Daco noted that the US unemployment rate is currently at 4.1%, economic growth is around 2%, and inflation is 2.5%. "The data suggest there is no need for a sharp and immediate rate cut," he said.
In fact, the Fed has applied a 1% interest rate over the past 20 years. However, none of these periods coincided with strong economic growth. Unemployment rates were all 6% or higher.
Former President George W. Bush ran the country during a period when the Fed applied a 1% interest rate. This was after the 9/11 terrorist attacks and the US-led military intervention in Iraq in 2003.
In 1/2009, former President Barack Obama took office when interest rates were near zero. At that time, Washington was still reeling from the global financial crisis. At the end of President Trump's first term, the Fed also lowered rates to near zero as Covid-19 crippled the economy.
While the Fed is highly influential, it doesn't have many tools to affect the economy during normal times. Each year, Fed officials typically meet eight times to decide the federal funds rate.
This isn't the rate that consumers and businesses pay, but it affects many other interest rates, from mortgages and credit cards to US government bond yields. Among these, Trump is most concerned with government bond yields.
In April, fluctuations in this market led the US president to postpone retaliatory tariffs for 90 days. That same month, when Trump threatened to fire Powell, treasury bond yields also soared, forcing him to back down.

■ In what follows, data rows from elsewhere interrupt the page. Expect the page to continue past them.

Lemma addLimb29_spec x y c :
  0 <= x < 2 ^ 30 -> 0 <= y < 2 ^ 30 -> 0 <= c < 8 ->
  fst (addLimb29 x y c) + 2 ^ 29 * snd (addLimb29 x y c) = x + y + c /\
  0 <= fst (addLimb29 x y c) < 2 ^ 29 /\ 0 <= snd (addLimb29 x y c) < 8.
Proof.
  intros. unfold addLimb29, add32, u32. cbv zeta. cbn [fst snd]. bits_arith.
  rewrite (Z.mod_small (x + y)) by lia.
  rewrite (Z.mod_small (x + y + c)) by lia.
  Z.to_euclidean_division_equations. lia.
Qed.

Lemma addLimb28_spec x y c :
  0 <= x < 2 ^ 29 -> 0 <= y < 2 ^ 29 -> 0 <= c < 8 ->
  fst (addLimb28 x y c) + 2 ^ 28 * snd (addLimb28 x y c) = x + y + c /\
  0 <= fst (addLimb28 x y c) < 2 ^ 28 /\ 0 <= snd (addLimb28 x y c) < 8.
Proof.
  intros. unfold addLimb28, add32, u32. cbv zeta. cbn [fst snd]. bits_arith.
  rewrite (Z.mod_small (x + y)) by lia.
  rewrite (Z.mod_small (x + y + c)) by lia.
  Z.to_euclidean_division_equations. lia.
Qed.

Lemma sub_add_add32 x y z c :
  0 <= x - y + z -> x - y + z + c < 2 ^ 32 -> 0 <= c ->
  add32 (add32 (sub32 x y) z) c = x - y + z + c.
Proof.
  intros. unfold add32, sub32, u32.
  Z.to_euclidean_division_equations. lia.
Qed.

Lemma subLimb29_spec x y z c :
  0 <= x < 2 ^ 30 -> 0 <= y < 2 ^ 30 -> 2 ^ 30 <= z < 2 ^ 31 + 2 ^ 29 ->
  0 <= c < 8 ->
  fst (subLimb29 x y z c) + 2 ^ 29 * snd (subLimb29 x y z c) = x - y + z + c /\
  0 <= fst (subLimb29 x y z c) < 2 ^ 29 /\ 0 <= snd (subLimb29 x y z c) < 8.
Proof.
  intros. unfold subLimb29. cbv zeta. cbn [fst snd].
  rewrite sub_add_add32 by lia. bits_arith.
  Z.to_euclidean_division_equations. lia.
Qed.

Lemma subLimb28_spec x y z c :
  0 <= x < 2 ^ 29 -> 0 <= y < 2 ^ 29 -> 2 ^ 29 <= z < 2 ^ 30 ->
  0 <= c < 8 ->
  fst (subLimb28 x y z c) + 2 ^ 28 * snd (subLimb28 x y z c) = x - y + z + c /\
  0 <= fst (subLimb28 x y z c) < 2 ^ 28 /\ 0 <= snd (subLimb28 x y z c) < 8.
Proof.
  intros. unfold subLimb28. cbv zeta. cbn [fst snd].
  rewrite sub_add_add32 by lia. bits_arith.
  Z.to_euclidean_division_equations. lia.
Qed.

(** Takes the next limb step of the goal apart, with its specification. *)
Ltac limb_step lem :=
  match goal with
  | |- context [ match ?f ?x ?y ?c with pair _ _ => _ end ] =>
      let H := fresh "L" in
      pose proof (lem x y c) as H; forward H;
      let l := fresh "l" in let k := fresh "k" in
      destruct (f x y c) as [l k]; cbn [fst snd] in H
  end.

Ltac limb_step4 lem :=
  match goal with
  | |- context [ match ?f ?x ?y ?z ?c with pair _ _ => _ end ] =>
      let H := fresh "L" in
      pose proof (lem x y z c) as H; forward H;
      let l := fresh "l" in let k := fresh "k" in
      destruct (f x y z c) as [l k]; cbn [fst snd] in H
  end.

Lemma Add_value a b :
  in_slack a -> in_slack b ->
  in_slack (sm2P256Add a b) /\
  exists k, 0 <= k <= 7 /\
    sm2P256ToBigPlain (sm2P256Add a b)
      = sm2P256ToBigPlain a + sm2P256ToBigPlain b - 2 * k * sm2P256_P.
Proof.
  intros Ha Hb.
  destruct a as [a0 a1 a2 a3 a4 a5 a6 a7 a8].
  destruct b as [b0 b1 b2 b3 b4 b5 b6 b7 b8].
  unfold in_slack in Ha, Hb. cbn [fe0 fe1 fe2 fe3 fe4 fe5 fe6 fe7 fe8] in Ha, Hb.
  unfold sm2P256Add. cbv zeta. cbn [fe0 fe1 fe2 fe3 fe4 fe5 fe6 fe7 fe8].
  limb_step addLimb29_spec. limb_step addLimb28_spec.
  limb_step addLimb29_spec. limb_step addLimb28_spec.
  limb_step addLimb29_spec. limb_step addLimb28_spec.
  limb_step addLimb29_spec. limb_step addLimb28_spec.
  limb_step addLimb29_spec.
  match goal with
  | |- context [ sm2P256ReduceCarry ?c ?k ] =>
      destruct (ReduceCarry_value c k) as [Hv Hs];
      [ unfold nominal; cbn [fe0 fe1 fe2 fe3 fe4 fe5 fe6 fe7 fe8]; lia
      | lia | split; [exact Hs|exists k; split; [lia|]; rewrite Hv] ]
  end.
  rewrite !sm2P256ToBigPlain_sum. cbn [fe0 fe1 fe2 fe3 fe4 fe5 fe6 fe7 fe8].
  unfold sm2P256_P. lia.
Qed.

Lemma Zero31_value : sm2P256ToBigPlain sm2P256Zero31 = 8 * sm2P256_P.
Proof. reflexivity. Qed.

Lemma Sub_value a b :
  in_slack a -> in_slack b ->
  in_slack (sm2P256Sub a b) /\
  exists k, 0 <= k <= 7 /\
    sm2P256ToBigPlain (sm2P256Sub a b)
      = sm2P256ToBigPlain a - sm2P256ToBigPlain b + 8 * sm2P256_P
        - 2 * k * sm2P256_P.
Proof.
  intros Ha Hb.
  destruct a as [a0 a1 a2 a3 a4 a5 a6 a7 a8].
  destruct b as [b0 b1 b2 b3 b4 b5 b6 b7 b8].
  unfold in_slack in Ha, Hb. cbn [fe0 fe1 fe2 fe3 fe4 fe5 fe6 fe7 fe8] in Ha, Hb.
  unfold sm2P256Sub. cbv zeta.
  unfold sm2P256Zero31. cbn [fe0 fe1 fe2 fe3 fe4 fe5 fe6 fe7 fe8].
  limb_step4 subLimb29_spec. limb_step4 subLimb28_spec.
  limb_step4 subLimb29_spec. limb_step4 subLimb28_spec.
  limb_step4 subLimb29_spec. limb_step4 subLimb28_spec.
  limb_step4 subLimb29_spec. limb_step4 subLimb28_spec.
  limb_step4 subLimb29_spec.
  match goal with
  | |- context [ sm2P256ReduceCarry ?c ?k ] =>
      destruct (ReduceCarry_value c k) as [Hv Hs];
      [ unfold nominal; cbn [fe0 fe1 fe2 fe3 fe4 fe5 fe6 fe7 fe8]; lia
      | lia | split; [exact Hs|exists k; split; [lia|]; rewrite Hv] ]
  end.
  rewrite !sm2P256ToBigPlain_sum. cbn [fe0 fe1 fe2 fe3 fe4 fe5 fe6 fe7 fe8].
  unfold sm2P256_P. lia.
Qed.

(** *** Values modulo p *)

Lemma P_pos : 0 < sm2P256_P.
Proof. reflexivity. Qed.

Lemma mod_P_sub_multiple x k :
  (x - k * sm2P256_P) mod sm2P256_P = x mod sm2P256_P.
Proof.
  replace (x - k * sm2P256_P) with (x + (- k) * sm2P256_P) by ring.
  apply Z.mod_add. pose proof P_pos; lia.
Qed.

Lemma ToBig_congr X v :
  (sm2P256ToBigPlain X - v) mod sm2P256_P = 0 ->
  sm2P256ToBig X = (v * sm2P256_RInverse) mod sm2P256_P.
Proof.
  intros H. unfold sm2P256ToBig. cbv zeta.
  pose proof P_pos.
  apply Z.mod_divide in H; [|lia]. destruct H as [q Hq].
  replace (sm2P256ToBigPlain X) with (v + q * sm2P256_P) by lia.
  replace ((v + q * sm2P256_P) * sm2P256_RInverse)
    with (v * sm2P256_RInverse + (q * sm2P256_RInverse) * sm2P256_P) by ring.
  apply Z.mod_add. lia.
Qed.

Lemma ToBig_Add a b :
  in_slack a -> in_slack b ->
  sm2P256ToBig (sm2P256Add a b)
    = (sm2P256ToBig a + sm2P256ToBig b) mod sm2P256_P.
Proof.
  intros Ha Hb. destruct (Add_value a b Ha Hb) as [_ [k [_ Hk]]].
  pose proof P_pos.
  rewrite (ToBig_congr _ (sm2P256ToBigPlain a + sm2P256ToBigPlain b)).
  - unfold sm2P256ToBig. cbv zeta.
    rewrite <- Z.add_mod by lia. f_equal. ring.
  - rewrite Hk.
    replace (sm2P256ToBigPlain a + sm2P256ToBigPlain b - 2 * k * sm2P256_P
             - (sm2P256ToBigPlain a + sm2P256ToBigPlain b))
      with ((- (2 * k)) * sm2P256_P) by ring.
    apply Z.mod_mul. lia.
Qed.

Lemma ToBig_Sub a b :
  in_slack a -> in_slack b ->
  sm2P256ToBig (sm2P256Sub a b)
    = (sm2P256ToBig a - sm2P256ToBig b) mod sm2P256_P.
Proof.
  intros Ha Hb. destruct (Sub_value a b Ha Hb) as [_ [k [_ Hk]]].
  pose proof P_pos.
  rewrite (ToBig_congr _ (sm2P256ToBigPlain a - sm2P256ToBigPlain b)).
  - unfold sm2P256ToBig. cbv zeta.
    rewrite <- Zminus_mod. f_equal. ring.
  - rewrite Hk.
    replace (sm2P256ToBigPlain a - sm2P256ToBigPlain b + 8 * sm2P256_P
             - 2 * k * sm2P256_P
             - (sm2P256ToBigPlain a - sm2P256ToBigPlain b))
      with ((8 - 2 * k) * sm2P256_P) by ring.
    apply Z.mod_mul. lia.
Qed.

(** ** The wide product of [sm2P256Mul] and [sm2P256Square] *)

Lemma mul_bound x y n m :
  0 <= n -> 0 <= m -> 0 <= x < 2 ^ n -> 0 <= y < 2 ^ m ->
  0 <= x * y < 2 ^ (n + m).
Proof.
  intros Hn Hm Hx Hy. rewrite Z.pow_add_r by assumption. nia.
Qed.

Lemma shl64_1 t : shl64 t 1 = u64 (2 * t).
Proof.
  unfold shl64. rewrite Z.shiftl_mul_pow2 by lia. f_equal. ring.
Qed.

Lemma mul64_shl64_1 x y : mul64 x (shl64 y 1) = u64 (2 * (x * y)).
Proof.
  rewrite shl64_1. unfold mul64, u64.
  rewrite Z.mul_mod_idemp_r by lia. f_equal. ring.
Qed.

Lemma LFE_ext x0 x1 x2 x3 x4 x5 x6 x7 x8 x9 x10 x11 x12 x13 x14 x15 x16 y0 y1 y2 y3 y4 y5 y6 y7 y8 y9 y10 y11 y12 y13 y14 y15 y16 :
  x0 = y0 -> x1 = y1 -> x2 = y2 -> x3 = y3 -> x4 = y4 -> x5 = y5 -> x6 = y6 -> x7 = y7 -> x8 = y8 -> x9 = y9 -> x10 = y10 -> x11 = y11 -> x12 = y12 -> x13 = y13 -> x14 = y14 -> x15 = y15 -> x16 = y16 ->
  LFE x0 x1 x2 x3 x4 x5 x6 x7 x8 x9 x10 x11 x12 x13 x14 x15 x16 = LFE y0 y1 y2 y3 y4 y5 y6 y7 y8 y9 y10 y11 y12 y13 y14 y15 y16.
Proof. intros; subst; reflexivity. Qed.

Last month, the US president sent Powell a handwritten letter listing the interest rates of several central banks. He also circled the very low rate he considered appropriate for the US at the time. Later that month, the US president announced he would only nominate a supporter of lower interest rates as the next Fed chair.
Meanwhile, Fed officials have repeatedly asserted that cutting rates now would be very risky. They have yet to determine whether Trump's new import tax policy will accelerate inflation.
The Fed has many formulas for calculating appropriate interest rates based on economic data. But none of them produce a rate as low as the president expects.